Monday, Jul. 22, 1935

TV Advance

Last week Chairman Arthur E. Morgan and Director David E. Lilienthal of Tennessee Valley Authority sat in the same House of Representatives gallery seats so lately vacated by "Power Trust" lobbyists, eagerly watching an experiment in child psychology. Fortnight ago the House, in bold defiance of President Roosevelt, flatly refused to vote a "death sentence" upon utility .holding companies. Now Dr. Morgan and Mr. Lilienthal were particularly interested to see whether it would cap one defiance with another, or whether the President was justified in his confidence that, frightened by its previous temerity, the House would return to its normal obedience. TVA's Morgan and Lilienthal fairly gurgled with satisfaction to find how completely right Papa Roosevelt, experienced in training children, was in his forecast.

The issue at stake was the passage of a bill designed to enlarge, improve and advance the powers of Tennessee Valley Authority. The Senate passed the measure last May. The House Military Affairs Committee, having heard many grievous charges against TVA by Comptroller General McCarl (TIME, June 3), first tabled the bill, then by a slim margin reported it out in a revised version. As they came before the House, these TVAmendments, instead of enlarging, considerably restricted TVAuthority by :

1) Forbidding TVA to sell electricity or chemicals below cost after July 1, 1937.

2) Requiring TVA to get the approval of Comptroller General McCarl before spending any money.

3) Denying TVA the right to construct power transmission lines parallel to existing private lines.
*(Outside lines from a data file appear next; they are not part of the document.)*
(* ===== verification/NdkValue.v ===== *)
(** * The value object of the C interface

    Models [oh_preferences_value.cpp] over the memory of [NdkMem].  A pointer
    through which a function returns a result is the flag whether it is null,
    and the result is part of the answer; an array given by the caller is the
    list of its elements, [None] for the null pointer, and reading past it is
    undefined. *)

From S2P Require Import Prelude Errno Value NdkMem.

(** [oh_preferences_value.h:54-123] Preference_ValueType *)
Inductive Preference_ValueType :=
  | PREFERENCE_TYPE_NULL
  | PREFERENCE_TYPE_INT
  | PREFERENCE_TYPE_BOOL
  | PREFERENCE_TYPE_STRING
  | PREFERENCE_TYPE_INT64
  | PREFERENCE_TYPE_DOUBLE
  | PREFERENCE_TYPE_INT_ARRAY
  | PREFERENCE_TYPE_BOOL_ARRAY
  | PREFERENCE_TYPE_STRING_ARRAY
  | PREFERENCE_TYPE_INT64_ARRAY
  | PREFERENCE_TYPE_DOUBLE_ARRAY
  | PREFERENCE_TYPE_BLOB
  | PREFERENCE_TYPE_BUTT.

#[export] Instance Preference_ValueType_eq_dec : EqDecision Preference_ValueType.
Proof. solve_decision. Defined.



(** ** The object *)

(** The object, when the pointer is one of a value.

    [oh_preferences_value.cpp:25-35] GetSelf *)
Definition GetSelf (value : Ptr) : SO CMem (option (positive * OH_PreferencesValueImpl)) :=
  match value with
  | None => mret None
  | Some r =>
      cid ← read_cid (Some r);
      if negb (PreferencesStructValidCheck cid PREFERENCES_OH_VALUE_CID) then mret None else
      o ← load (Some r);
      match o with
      | CValue v => mret (Some (r, v))
      | _ => run_out Undef
      end
  end.

(** [oh_preferences_value.cpp:192-201] OH_PreferencesValue_Create *)
Definition OH_PreferencesValue_Create : ST CMem Ptr :=
  alloc_c (CValue (mkValueImpl PREFERENCES_OH_VALUE_CID PreferencesValue_default)).

(** [oh_preferences_value.cpp:203-213] OH_PreferencesValue_Destroy *)
Definition OH_PreferencesValue_Destroy (value : Ptr) : SO CMem unit :=
  self ← GetSelf value;
  match self with
  | None => mret tt
  | Some (r, _) => free_ref r
  end.

(** [oh_preferences_value.cpp:67-98] OH_PreferencesValue_GetValueType *)
Definition OH_PreferencesValue_GetValueType (object : Ptr) : SO CMem Preference_ValueType :=
  self ← GetSelf object;
  match self with
  | None => mret PREFERENCE_TYPE_NULL
  | Some (_, self) =>
      let v := value_ self in
      mret (if IsInt v then PREFERENCE_TYPE_INT
        else if IsBool v then PREFERENCE_TYPE_BOOL
        else if IsString v then PREFERENCE_TYPE_STRING
        else if IsLong v then PREFERENCE_TYPE_INT64
        else if IsDouble v then PREFERENCE_TYPE_DOUBLE
        else if IsBoolArray v then PREFERENCE_TYPE_BOOL_ARRAY
        else if IsStringArray v then PREFERENCE_TYPE_STRING_ARRAY
        else if IsDoubleArray v then PREFERENCE_TYPE_DOUBLE_ARRAY
        else if IsUint8Array v then PREFERENCE_TYPE_BLOB
        else if IsIntArray v then PREFERENCE_TYPE_INT_ARRAY
        else if IsInt64Array v then PREFERENCE_TYPE_INT64_ARRAY
        else PREFERENCE_TYPE_NULL)
  end.

(** ** Getters *)

(** The shape of a getter: the object and the result pointers are checked,
    then the type, then the content is converted. *)
Definition value_get {A} (object : Ptr) (outs : bool) (is_type : PreferencesValue -> bool)
    (conv : PreferencesValue -> SO CMem (Code * option A)) : SO CMem (Code * option A) :=
  self ← GetSelf object;
  match self with
  | None => mret (PREFERENCES_ERROR_INVALID_PARAM, None)
  | Some (_, self) =>
      if negb outs then mret (PREFERENCES_ERROR_INVALID_PARAM, None) else
      if is_type (value_ self) then conv (value_ self)
      else mret (PREFERENCES_ERROR_KEY_NOT_FOUND, None)
  end.

(** A conversion of the variant, which throws when the type is another. *)
Definition convert {A} (a : option A) : outcome A := match a with Some a => Done a | None => Thrown end.

Definition scalar {A} (conv : PreferencesValue -> option A) (v : PreferencesValue) : SO CMem (Code * option A) :=
  a ← run_out (convert (conv v)); mret (PREFERENCES_OK, Some a).

(** [oh_preferences_value.cpp:100-115] OH_PreferencesValue_GetInt *)
Definition OH_PreferencesValue_GetInt (object : Ptr) (value : bool) : SO CMem (Code * option Z) :=
  value_get object value IsInt (scalar as_int).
4) Refusing TVA's request for legalized control over all dam building in the Tennessee basin, a power which under existing law it had exercised merely by the "land shark" practice of buying up little parcels of land where Aluminum Co. of America was trying to purchase reservoir sites.

What set Messrs. Morgan and Lilienthal to gurgling with joy was a series of votes by which the members of the House, once more on their good behavior, with substantial and unexpectedly large majorities, in short order allowed what its committee had forbidden, waived what had been required, permitted what had been denied, granted what had been refused. The House then signed & sealed its grant of power by a vote of 278-to-99.

Significance. Only important restriction left by the House on TVA's authority was a refusal to enlarge its borrowing power from $50,000,000 to $100,000,000 and to use its funds to buy private utilities for resale to municipalities and States. Regardless of how this difference between House and Senate bills may be ironed out in conference, TVA had got most of what it wanted:

P: Legal authorization for acts that Federal Judge W'illiam Irwin ("Unconstitutional") Grubb of Alabama had declared illegal under the original TV Act.

P: The right to dictate to Aluminum Co. or any other private corporation that may want to develop water power in the Tennessee basin.

P: The right to spend its money as it likes without what it calls "red tape" and what Comptroller General McCarl calls "statutory limitations."

P: The right to fight private power companies by duplicating their distribution systems and, for an indefinite period of time, to cut electric rates regardless of any so-called yardstick of costs.